BANGKOK — One was a 65-year-old activist opposed to the military’s eviction of his fishing community; two others were his colleagues. Another led a campaign against a power plant the military government wants to build north of the capital.
To the military government, the four activists are the type of “influential figures” to be detained without charge as part of its much-publicized campaign originally thought to target underworld influences.
All four were released from detention on Wednesday, the same day soldiers nationwide were granted sweeping search and seizure powers as a means of carrying out the junta’s campaign. But instead of going after the type of criminal figures blamed for entrenched corruption, they have moved against activists opposed to projects supported by the junta.
“I was confused. The influential figures are supposed to be very rich, to have millions of baht,” said Lamom Boonyong, the 65-year-old community leader from Rayong province. “But now, just by working on an issue concerning the troubles of locals, I have now became the mafia.”
Lamom was among three community leaders leading a fight against the military eviction in Rayong province. The fourth was a prominent environmental activist in Pathum Thani province campaigning against a waste-fired power plant. All of them were summoned under the junta crackdown on influential figures.
After vowing to crack down on underworld crime and business, the junta Tuesday night issued an order authorizing soldiers to conduct warrantless searches of homes, seize assets and detain civilians without charge if they are suspected to be involved in any kind of criminal enterprise.
Lamom was summoned to the 14th Army Circle in Chonburi province at 5am on Tuesday along with community leaders Rangsan Dokchan, 48, and Anan Thongmanee, 57. About 36 hours later, they were released late Wednesday afternoon.
“They treated us well. I believe it was a misunderstanding,” Rangsan said. “But some of my relatives were shocked and cried when the military officers came to take me from my house.”
The three men are leaders in a fishing village in Rayong which recently complained to the Human Rights Commission that the military and local municipality were trying to forcibly evict their community from the beach.
“Someone told them that I was going to form a mob to expel the district chief officer,” Lamom said. “That’s why I was recognized as an ‘influential figure.’”
The other activist summoned Wednesday was 47-year-old Thaweesak Inkvang, who is leading a campaign against a junta-backed plan to build a trash-fired power plant.
After receiving a letter of summons Saturday, Thaweesak said he reported himself in to Pathum Thani’s Sam Khok district office at 1:30pm on Wednesday and was released about an hour later.
“The military officers said it did not involve the power plant case, but because I was an influential person dealing in an illegal business,” he said.
Before being released, Thaweesak said he was asked not to discuss the matter and delete a photo of the summons posted online that evening. He obeyed the latter request.
Thaweesak is known for his role in the ongoing campaign against a junta order that allowed the construction of an incinerator power plant without regard of city planning laws. The order was represented as needed to solve Thailand’s critical energy shortage. He said the decision process authorizing each plant was also completed without public participation.

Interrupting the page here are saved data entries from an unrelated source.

(* ===== verification/Threads.v ===== *)
(** * Requests at the same time: the threads of the workers

    gRPC runs every request on a thread of its own, and the handlers of backend/worker.cc take no
    lock: while a handler waits for the answer of a replica, others run.  A thread here goes through
    its handler in steps: the part up to the replication loop, one step per iteration of the loop,
    and the return.  Any number of threads interleave.  The part before the loop, which touches the
    memory of one process only, is one step. *)
From S2P Require Import Prelude CppString Table Codec Utils Rpc Coordinator Worker WorkerFacts.
From S2P Require Import Cluster ClusterFacts Replication Kv.

(** ** The model *)

Inductive thread :=
  | Arrived (u : update) (addr : string)
  | Replicating (u : update) (replicas : list (string * option string)) (res : Status * bool)
  | Answered (u : update) (res : Status * bool).

(** The processes and the threads of all of them. *)
Abbreviation threads := (cluster * list thread)%type.

Section threads.
Context `{StdHash} `{UMapOrder} `{Grpc}.

(** One step of a thread: [None] when its handler throws or has returned. *)
Definition thread_step (th : thread) (cl : cluster) : option (cluster * thread) :=
  match th with
  | Arrived u addr =>
      w ← cl !! addr;
      '(w, (st, success)) ← update_handler u w;
      let replicas :=
        if success : bool then getReplicasForReplication (update_row u) w else [] in
      Some (<[addr := w]> cl, Replicating u replicas (st, success))
  | Replicating u ((_, replica) :: replicas) res =>
      replica ← replica;
      Some ((call replica (update_handler u) cl).1, Replicating u replicas res)
  | Replicating u [] res => Some (cl, Answered u res)
  | Answered _ _ => None
  end.

(** The update whose handler this step starts. *)
Definition starts (th : thread) : list update :=
  match th with Arrived u _ => [u] | _ => [] end.

(** A step of the system: a client that asked the coordinator [m] for the row sends its request to
    the worker named, or one thread goes on.  The label holds the update that a step starts. *)
Inductive tstep (m : master) : threads → list update → threads → Prop :=
  | step_arrive cl ths u m' addr :
      Lookup (update_row u) m = Some (m', (Status_OK, addr)) →
      tstep m (cl, ths) [] (cl, ths ++ [Arrived u addr])
  | step_thread cl ths i th cl' th' :
      ths !! i = Some th → thread_step th cl = Some (cl', th') →
      tstep m (cl, ths) (starts th) (cl', <[i := th']> ths).

(** Any number of steps, with the updates in the order in which their handlers started. *)
Inductive history (m : master) (cl : cluster) : list update → threads → Prop :=
  | history_nil : history m cl [] (cl, [])
  | history_step hist s l s' :
      history m cl hist s → tstep m s l s' → history m cl (hist ++ l) s'.

(** A schedule: the thread that goes next, by number. *)
Fixpoint run_schedule (schedule : list nat) (s : threads) : option (list update * threads) :=
  match schedule with
  | [] => Some ([], s)
  | i :: schedule =>
      th ← s.2 !! i;
      '(cl, th') ← thread_step th s.1;
      '(l, s) ← run_schedule schedule (cl, <[i := th']> s.2);
      Some (starts th ++ l, s)
  end.

(** A thread alone runs until it has answered. *)
Fixpoint run_thread (fuel : nat) (th : thread) (cl : cluster) : option (cluster * (Status * bool)) :=
  match th, fuel with
  | Answered _ res, _ => Some (cl, res)
  | _, O => None
  | _, S fuel => '(cl, th) ← thread_step th cl; run_thread fuel th cl
  end.

(** ** A thread alone is the handler *)

Lemma run_replicating u replicas res cl :
  run_thread (S (length replicas)) (Replicating u replicas res) cl =
    (cl ← replicate_loop (update_handler u) replicas cl; Some (cl, res)).
Proof.
  revert cl. induction replicas as [|[a [p|]] replicas IH]; intros cl; [done| |done].
  cbn [length]. set (n := S (length replicas)) in *. simpl. apply IH.
Qed.

Lemma run_replicating_more k u replicas res cl :
  run_thread (S (length replicas) + k) (Replicating u replicas res) cl =
    run_thread (S (length replicas)) (Replicating u replicas res) cl.
Proof.
  revert cl. induction replicas as [|[a [p|]] replicas IH]; intros cl; [by destruct k| |done].
  cbn [length]. simpl in *. apply IH.
Qed.

Lemma getReplicas_length r w : (length (getReplicasForReplication r w) ≤ 2)%nat.
Proof. unfold getReplicasForReplication. repeat case_bool_decide; simpl; lia. Qed.

(** A request whose thread nobody interrupts behaves as the handlers of [Cluster]: the part before the
    loop, two replicas at most, and the return. *)
Theorem thread_alone u addr cl : run_thread 4 (Arrived u addr) cl = cluster_handler u addr cl.
Proof.
  rewrite cluster_handler_update. unfold cluster_update. simpl.
  destruct (cl !! addr) as [w|]; [|done]. simpl.
  destruct (update_handler u w) as [[w' [st []]]|]; [|done..]. simpl.
  set (reps := getReplicasForReplication (update_row u) w').
  pose proof (getReplicas_length (update_row u) w') as Hlen. fold reps in Hlen.
  pose proof (run_replicating_more (2 - length reps) u reps (st, true) (<[addr:=w']> cl)) as Hm.
  replace (S (length reps) + (2 - length reps))%nat with 3%nat in Hm by lia.
  etrans; [exact Hm|]. apply run_replicating.
Qed.

(** ** The effect of a step on the processes *)

Abbreviation tab u := (hashToBucket (update_row u) NUM_TABLETS).

Lemma up_alter u id id' cl :
  wf_cluster cl → 1 ≤ id ≤ 6 → 1 ≤ id' ≤ 6 →
  up (alter (upd u) (worker_addr id) cl) id' =
    if decide (id' = id) then upd u <$> up cl id' else up cl id'.
Proof.
  intros Hcl Hid Hid'. unfold up. case_decide as E.
  - subst id'. rewrite lookup_alter_eq. destruct (cl !! worker_addr id) as [w|] eqn:Ew; [|done].
    destruct (Hcl _ _ Ew) as [Hw _]. simpl. destruct (upd_fields u w Hw) as (_ & _ & ->).
    by destruct (admin_workerUp w).
  - rewrite lookup_alter_ne; [done|]. intros Ea. by apply worker_addr_inj in Ea.
Qed.

Lemma same_up_alter u id cl :
  wf_cluster cl → 1 ≤ id ≤ 6 → same_up cl (alter (upd u) (worker_addr id) cl).
Proof. intros Hcl Hid id' Hid'. rewrite up_alter by done. case_decide; [apply fmap_is_Some|done]. Qed.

Thaweesak weeks ago also criticized the abuse of power of the Article 44 in a public discussion at Thammasat University.
“I think the point [of summoning] is to use me as an example for others,” he said.
In response to these two cases, Thai Lawyers for Human Rights on Thursday said they are concerned the junta’s new order has created an arbitrary means to expand its unchecked powers of detention to matters other than national security.
“We are concerned that it will be used with some other groups rather than mafia [figures],” said Sorawut Wongsaranon, a staff member of the group.
Were the order actually applied as the military suggested it would be, by going after actual underworld criminal suspects, Sorawut said it still denies them rights and legal protections they would be afforded under the law. Sorawut pointed to the fact the order keeps those detained out of the justice system by ordering they be held in places other than police stations, detention facilities, correctional institutions or prisons.
“But then they will not disclose the detention location,” said Sorawut. “And even if we know the location, they will say a lawyer cannot visit as those who are summoned are not criminal suspects. Hence no one will know about what happens during the detention. And the words [detainees] say to authorities, without the advice of a lawyer, can later be used against them.”